# Your assignment
Exactly as they appear below, repeat the lines from the one with "(** * Projected" through the one with "selected files of", and no others.

---*---

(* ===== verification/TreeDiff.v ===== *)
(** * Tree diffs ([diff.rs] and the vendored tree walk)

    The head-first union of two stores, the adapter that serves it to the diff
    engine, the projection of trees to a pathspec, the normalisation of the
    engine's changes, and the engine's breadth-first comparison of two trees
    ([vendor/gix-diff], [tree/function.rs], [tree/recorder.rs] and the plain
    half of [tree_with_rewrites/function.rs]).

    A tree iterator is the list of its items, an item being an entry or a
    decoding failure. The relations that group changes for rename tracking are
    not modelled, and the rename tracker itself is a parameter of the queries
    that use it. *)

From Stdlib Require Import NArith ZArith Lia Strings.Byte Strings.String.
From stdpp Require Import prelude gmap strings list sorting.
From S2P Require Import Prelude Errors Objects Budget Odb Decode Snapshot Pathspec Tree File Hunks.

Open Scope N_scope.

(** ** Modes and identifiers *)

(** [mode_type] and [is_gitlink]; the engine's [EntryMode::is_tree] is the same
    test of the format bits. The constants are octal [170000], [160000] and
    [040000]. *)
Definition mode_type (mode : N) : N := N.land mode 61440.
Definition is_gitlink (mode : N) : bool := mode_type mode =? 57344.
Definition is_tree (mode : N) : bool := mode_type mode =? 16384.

---*---

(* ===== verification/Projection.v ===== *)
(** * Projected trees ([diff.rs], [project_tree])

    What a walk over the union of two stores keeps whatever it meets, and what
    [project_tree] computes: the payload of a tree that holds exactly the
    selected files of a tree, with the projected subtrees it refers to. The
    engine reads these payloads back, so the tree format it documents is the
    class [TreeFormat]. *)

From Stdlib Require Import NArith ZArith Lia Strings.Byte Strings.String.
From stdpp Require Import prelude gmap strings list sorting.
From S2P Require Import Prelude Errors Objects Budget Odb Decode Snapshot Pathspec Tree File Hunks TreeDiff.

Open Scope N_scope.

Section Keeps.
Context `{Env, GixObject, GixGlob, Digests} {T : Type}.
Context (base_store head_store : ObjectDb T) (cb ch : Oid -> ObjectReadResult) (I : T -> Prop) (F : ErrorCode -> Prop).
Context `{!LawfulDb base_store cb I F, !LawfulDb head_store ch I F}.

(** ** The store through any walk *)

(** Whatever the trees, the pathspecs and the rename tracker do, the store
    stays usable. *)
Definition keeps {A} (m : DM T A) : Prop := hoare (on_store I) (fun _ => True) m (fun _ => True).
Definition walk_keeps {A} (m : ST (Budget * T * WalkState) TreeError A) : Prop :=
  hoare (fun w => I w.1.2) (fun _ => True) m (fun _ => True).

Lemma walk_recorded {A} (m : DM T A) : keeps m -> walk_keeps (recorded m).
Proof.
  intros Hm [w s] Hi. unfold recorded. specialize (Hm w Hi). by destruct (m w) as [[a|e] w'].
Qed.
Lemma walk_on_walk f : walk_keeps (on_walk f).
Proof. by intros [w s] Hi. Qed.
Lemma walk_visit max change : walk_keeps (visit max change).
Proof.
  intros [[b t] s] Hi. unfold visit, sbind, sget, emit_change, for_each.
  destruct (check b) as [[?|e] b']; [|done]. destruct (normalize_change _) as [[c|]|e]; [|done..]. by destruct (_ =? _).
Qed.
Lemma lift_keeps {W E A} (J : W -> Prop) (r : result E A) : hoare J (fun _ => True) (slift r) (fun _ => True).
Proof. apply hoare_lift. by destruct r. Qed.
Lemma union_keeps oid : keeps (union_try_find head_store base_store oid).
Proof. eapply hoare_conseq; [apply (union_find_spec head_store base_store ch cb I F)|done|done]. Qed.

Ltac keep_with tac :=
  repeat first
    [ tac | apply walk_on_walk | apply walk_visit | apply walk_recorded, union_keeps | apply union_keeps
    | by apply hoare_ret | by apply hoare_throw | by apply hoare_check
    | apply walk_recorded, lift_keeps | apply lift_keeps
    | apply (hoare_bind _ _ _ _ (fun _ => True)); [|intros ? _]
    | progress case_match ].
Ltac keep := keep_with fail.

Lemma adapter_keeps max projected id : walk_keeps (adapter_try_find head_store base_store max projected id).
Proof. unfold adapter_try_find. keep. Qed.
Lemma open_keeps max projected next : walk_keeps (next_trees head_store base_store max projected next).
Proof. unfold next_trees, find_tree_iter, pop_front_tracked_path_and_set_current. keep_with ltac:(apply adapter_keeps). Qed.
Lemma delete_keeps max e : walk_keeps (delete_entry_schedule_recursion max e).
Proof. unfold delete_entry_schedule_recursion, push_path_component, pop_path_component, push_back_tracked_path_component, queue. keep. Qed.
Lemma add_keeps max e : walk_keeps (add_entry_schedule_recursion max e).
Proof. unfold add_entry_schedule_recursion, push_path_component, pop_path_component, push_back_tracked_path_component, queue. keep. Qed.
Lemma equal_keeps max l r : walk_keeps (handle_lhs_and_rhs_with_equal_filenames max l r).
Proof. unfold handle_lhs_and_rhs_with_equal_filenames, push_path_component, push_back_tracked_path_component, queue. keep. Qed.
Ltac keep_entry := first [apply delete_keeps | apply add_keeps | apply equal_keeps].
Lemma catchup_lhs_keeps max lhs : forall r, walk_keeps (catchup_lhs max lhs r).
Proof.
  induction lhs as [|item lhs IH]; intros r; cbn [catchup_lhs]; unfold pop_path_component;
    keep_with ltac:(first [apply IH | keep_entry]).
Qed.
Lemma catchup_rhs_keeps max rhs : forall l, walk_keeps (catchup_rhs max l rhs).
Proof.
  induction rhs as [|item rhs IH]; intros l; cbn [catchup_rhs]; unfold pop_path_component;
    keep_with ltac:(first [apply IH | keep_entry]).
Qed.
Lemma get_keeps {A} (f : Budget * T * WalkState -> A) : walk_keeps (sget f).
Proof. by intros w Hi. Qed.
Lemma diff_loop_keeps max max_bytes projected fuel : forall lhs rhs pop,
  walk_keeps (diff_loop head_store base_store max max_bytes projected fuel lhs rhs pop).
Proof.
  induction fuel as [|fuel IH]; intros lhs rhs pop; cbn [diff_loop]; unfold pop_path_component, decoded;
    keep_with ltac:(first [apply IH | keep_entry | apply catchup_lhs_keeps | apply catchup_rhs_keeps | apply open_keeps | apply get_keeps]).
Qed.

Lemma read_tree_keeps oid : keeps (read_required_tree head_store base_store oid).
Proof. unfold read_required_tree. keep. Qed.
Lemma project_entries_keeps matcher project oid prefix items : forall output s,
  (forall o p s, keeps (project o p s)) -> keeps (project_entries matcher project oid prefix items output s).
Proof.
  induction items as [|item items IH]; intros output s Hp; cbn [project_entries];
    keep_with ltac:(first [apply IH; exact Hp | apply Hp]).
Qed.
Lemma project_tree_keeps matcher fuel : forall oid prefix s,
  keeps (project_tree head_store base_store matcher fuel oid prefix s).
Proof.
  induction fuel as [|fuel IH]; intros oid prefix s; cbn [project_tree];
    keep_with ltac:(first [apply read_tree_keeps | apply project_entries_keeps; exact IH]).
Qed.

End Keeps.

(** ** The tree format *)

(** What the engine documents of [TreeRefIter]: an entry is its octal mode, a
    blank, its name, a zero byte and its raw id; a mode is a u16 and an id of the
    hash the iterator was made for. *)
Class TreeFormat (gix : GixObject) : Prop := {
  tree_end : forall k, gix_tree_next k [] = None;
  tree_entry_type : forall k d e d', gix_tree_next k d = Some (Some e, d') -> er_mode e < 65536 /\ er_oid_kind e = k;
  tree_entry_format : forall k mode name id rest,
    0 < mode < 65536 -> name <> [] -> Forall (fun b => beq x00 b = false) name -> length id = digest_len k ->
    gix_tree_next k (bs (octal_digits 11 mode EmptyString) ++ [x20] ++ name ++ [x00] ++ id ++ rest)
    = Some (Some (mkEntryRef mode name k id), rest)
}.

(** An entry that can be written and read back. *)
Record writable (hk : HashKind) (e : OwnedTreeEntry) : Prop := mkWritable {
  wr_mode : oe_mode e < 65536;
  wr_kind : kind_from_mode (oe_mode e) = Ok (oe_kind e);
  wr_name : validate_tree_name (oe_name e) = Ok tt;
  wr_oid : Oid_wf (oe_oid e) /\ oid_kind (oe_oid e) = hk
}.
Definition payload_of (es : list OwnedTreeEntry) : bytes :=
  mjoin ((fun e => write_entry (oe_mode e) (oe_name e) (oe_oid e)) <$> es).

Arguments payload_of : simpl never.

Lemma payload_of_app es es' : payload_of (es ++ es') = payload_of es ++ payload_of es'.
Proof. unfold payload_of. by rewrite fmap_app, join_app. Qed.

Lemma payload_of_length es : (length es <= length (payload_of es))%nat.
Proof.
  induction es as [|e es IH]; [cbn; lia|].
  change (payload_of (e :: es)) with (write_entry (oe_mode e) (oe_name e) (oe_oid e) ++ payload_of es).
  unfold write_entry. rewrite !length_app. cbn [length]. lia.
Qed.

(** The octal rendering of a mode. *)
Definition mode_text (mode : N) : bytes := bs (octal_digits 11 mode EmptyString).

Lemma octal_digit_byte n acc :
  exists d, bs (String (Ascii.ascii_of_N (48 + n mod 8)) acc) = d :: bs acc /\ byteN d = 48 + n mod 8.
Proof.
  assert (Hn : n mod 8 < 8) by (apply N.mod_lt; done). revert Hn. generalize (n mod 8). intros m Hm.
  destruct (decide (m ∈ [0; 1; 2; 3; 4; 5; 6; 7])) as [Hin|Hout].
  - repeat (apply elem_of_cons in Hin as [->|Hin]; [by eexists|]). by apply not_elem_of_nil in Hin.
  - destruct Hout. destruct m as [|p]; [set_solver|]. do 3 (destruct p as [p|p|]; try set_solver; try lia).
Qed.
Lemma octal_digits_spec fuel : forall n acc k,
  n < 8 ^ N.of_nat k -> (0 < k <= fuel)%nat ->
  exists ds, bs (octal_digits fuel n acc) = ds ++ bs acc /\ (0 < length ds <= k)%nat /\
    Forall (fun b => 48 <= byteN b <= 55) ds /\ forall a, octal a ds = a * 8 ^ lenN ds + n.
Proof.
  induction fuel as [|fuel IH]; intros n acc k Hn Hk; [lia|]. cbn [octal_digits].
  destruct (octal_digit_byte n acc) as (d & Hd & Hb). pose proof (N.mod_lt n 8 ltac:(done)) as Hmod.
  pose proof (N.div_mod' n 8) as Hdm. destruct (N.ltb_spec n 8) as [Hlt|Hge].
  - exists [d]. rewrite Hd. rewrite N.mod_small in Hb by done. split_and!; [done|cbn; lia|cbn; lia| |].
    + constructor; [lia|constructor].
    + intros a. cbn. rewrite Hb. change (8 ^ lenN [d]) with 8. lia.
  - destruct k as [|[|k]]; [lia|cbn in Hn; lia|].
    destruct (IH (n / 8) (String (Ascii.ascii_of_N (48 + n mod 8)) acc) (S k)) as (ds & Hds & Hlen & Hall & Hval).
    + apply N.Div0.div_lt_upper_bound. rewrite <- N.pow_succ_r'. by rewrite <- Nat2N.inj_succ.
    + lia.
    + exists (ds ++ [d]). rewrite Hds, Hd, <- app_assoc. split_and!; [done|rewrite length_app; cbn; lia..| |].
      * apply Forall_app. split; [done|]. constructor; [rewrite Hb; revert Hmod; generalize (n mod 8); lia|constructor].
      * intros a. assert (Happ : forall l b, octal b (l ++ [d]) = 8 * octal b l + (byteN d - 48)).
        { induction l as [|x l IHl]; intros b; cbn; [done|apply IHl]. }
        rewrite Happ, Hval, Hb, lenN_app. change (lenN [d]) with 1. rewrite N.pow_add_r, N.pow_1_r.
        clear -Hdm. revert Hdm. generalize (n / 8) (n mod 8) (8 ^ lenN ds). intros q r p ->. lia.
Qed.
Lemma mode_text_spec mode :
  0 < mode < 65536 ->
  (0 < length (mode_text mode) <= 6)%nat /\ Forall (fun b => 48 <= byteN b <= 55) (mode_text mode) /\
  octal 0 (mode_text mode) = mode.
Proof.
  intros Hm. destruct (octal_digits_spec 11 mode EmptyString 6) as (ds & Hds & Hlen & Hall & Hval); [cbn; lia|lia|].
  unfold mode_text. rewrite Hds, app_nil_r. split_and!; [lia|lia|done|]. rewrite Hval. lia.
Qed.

---*---

# Result for this task
(** * Projected trees ([diff.rs], [project_tree])

    What a walk over the union of two stores keeps whatever it meets, and what
    [project_tree] computes: the payload of a tree that holds exactly the
    selected files of a tree, with the projected subtrees it refers to. The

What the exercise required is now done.